### YOUR OBJECTIVE
Lift out all lines below that contain "None".

### DATA EXCERPTS
>>>

(** Freeing the custom pbufs gives the originals their references back. *)
Lemma free_customs orig h0 : forall k os h p count fuel,
  lseg h p k None -> NoDup (fst <$> k) -> Forall2 (custom_for orig) k os -> beside h0 os k h -> (length k < fuel)%nat ->
  exists n h', pbuf_free_loop (ipfrag_free_pbuf_custom orig) fuel p count h = Some (n, h') /\ same_store h0 h' /\ h_orc h' = h_orc h /\ h_next h' = h_next h.
Proof.
  induction k as [|[a b] k IH]; intros os h p count fuel Hs Hnd HF HB Hf; (destruct fuel as [|fuel]; [cbn in Hf; lia|]).
  - cbn in Hs. subst p. apply Forall2_nil_inv_l in HF as ->. exists count, h. split_and!; [done| |done|done]. intros x. destruct HB as [_ Ho _ _ _].
    rewrite Ho by by intros ?%elem_of_nil. destruct (get h0 x); [|done]. cbn. by rewrite bump_fresh by by intros ?%elem_of_nil.
  - apply Forall2_cons_inv_l in HF as (o & os' & [Hcu Hor] & HF & ->). destruct Hs as (-> & Hg & Hs). rewrite fmap_cons in Hnd. apply NoDup_cons in Hnd as [Ha Hnd].
    cbn [fst snd] in *. pose proof HB as [Hnew _ [H1 _]%Forall_cons _ _]. cbn [snd] in H1.
    destruct (beside_orig _ _ _ _ _ HB) as (b0 & Hb0 & Hr0 & Hgo & Hro & Hok). cbn [pbuf_free_loop]. rewrite Hg. cbn [mbind option_bind]. rewrite H1. change (u8 (1 - 1)) with 0. cbn [Z.eqb].
    assert (Hoa : o <> a) by (rewrite fmap_cons, elem_of_cons in Hok; tauto).
    unfold pbuf_dealloc. destruct (Z.eqb_spec (pb_flags b .& PBUF_FLAG_IS_CUSTOM) 0) as [|_]; [done|]. cbn [negb]. 
    erewrite custom_free_ok; [|exact Hor|by rewrite get_put_ne|exact Hro|done]. cbn [mbind option_bind].
    pose proof (beside_drop h0 o os' (a, b) k h b0 HB Ha Hb0) as HB'. cbn [fst snd] in HB'.
    replace (set_ref (pb_ref b0) (bump (o :: os') o b0)) with (set_ref (pb_ref b0) b0) by by destruct b0.
    assert (Hs' : lseg (del (put (put h a (set_ref 0 b)) o (set_ref (pb_ref b0) b0)) a) (pb_next b) k None).
    { eapply lseg_frame; [|exact Hs]. intros x Hx. assert (x <> a) by (intros ->; done). rewrite get_del_ne by done.
      rewrite fmap_cons, elem_of_cons in Hok. rewrite !get_put_ne; [done|done|]. intros ->. tauto. }
    destruct (IH os' _ (pb_next b) (u8 (count + 1)) fuel Hs' Hnd HF HB' ltac:(cbn in Hf; lia)) as (n & h' & E & HS & Eo & En).
    exists n, h'. split_and!; [exact E|done|exact Eo|exact En].
Qed.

<<<

### RESPONSE
  lseg h p k None -> NoDup (fst <$> k) -> Forall2 (custom_for orig) k os -> beside h0 os k h -> (length k < fuel)%nat ->
    assert (Hs' : lseg (del (put (put h a (set_ref 0 b)) o (set_ref (pb_ref b0) b0)) a) (pb_next b) k None).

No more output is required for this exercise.